Sustainable access to affordable, quality medicines is an important component
of health care but in many African countries it continues to be limited.
Commonly reported problems include poor supply chain management, pilfering of
stock, insufficient human resources and limited financing resulting in chronic
stock-outs. This study aims to gain a better understanding of some of the
different ways in which private sector pharmaceutical supply and distribution
channels are organized in Africa. To gain a broad perspective, this study
focuses on three very different country contexts: Ghana, Mali, and Malawi. These
countries represent significant geographic, economic, social and historical
differences. The countries in the study come from English and French-speaking
Africa; West and South-east Africa; have close ties with European sources vs.

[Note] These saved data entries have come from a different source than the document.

Example fragment_without_btf :
  missing_in (replace_all "CONFIG_DEBUG_INFO_BTF=y" "# CONFIG_DEBUG_INFO_BTF is not set" fragment) = ["CONFIG_DEBUG_INFO_BTF"].
Proof. vm_compute. reflexivity. Qed.

Lemma fragment_hash_line_ends_witness :
  hash_of_fragment (replace_all newline (carriage_return +:+ newline) fragment) = hash_of_fragment fragment.
Proof. exact (proj1 (fragment_hash_line_ends fragment 0 eq_refl)). Defined.

(** A run and the value it returned. *)
Lemma tracking_is_found_witness :
  gitattributes_has_lfs (now (snd (track_runtime_rpms_in_lfs (Some "attributes") repo))) ["w"; "attributes"] = Ok true.
Proof.
  eapply (tracking_is_found (Some "attributes") repo). apply ran. vm_compute. reflexivity.
Defined.

Definition lock_data : pydict := [("source_commit", VStr PINNED_SOURCE_COMMIT); ("artifacts", VList [VDict [("sha256", VStr "AB")]])].

Lemma saved_lock_loads_witness :
  load_lock (now (snd (save_lock lock_data (Some "new/lock.json") repo))) (Some "new/lock.json") =
  Ok [("artifacts", VList [VDict [("sha256", VStr "AB")]]); ("source_commit", VStr PINNED_SOURCE_COMMIT)].
Proof.
  eapply (saved_lock_loads lock_data "new/lock.json" repo ["w"; "new"; "lock.json"]);
    [vm_compute; reflexivity..|apply ran; vm_compute; reflexivity].
Defined.

End KernelRepo.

links with other African and Indian pharmaceutical supply chains; draw upon
common law vs. civil law legal traditions and regulatory frameworks; are
dependent upon imports vs. local manufacturing capacity; and rely upon various
levels of public and private health care services. The focus of the study is
medicines; it does not address reactive or pharmaceutical devices. Interviews
were conducted over 1-2 week missions in each of the three countries
participating in the study. The project was conducted between July and October
2009. Data were drawn from interviews with actors at each level of the private
sector pharmaceutical supply and distribution chain and from secondary sources.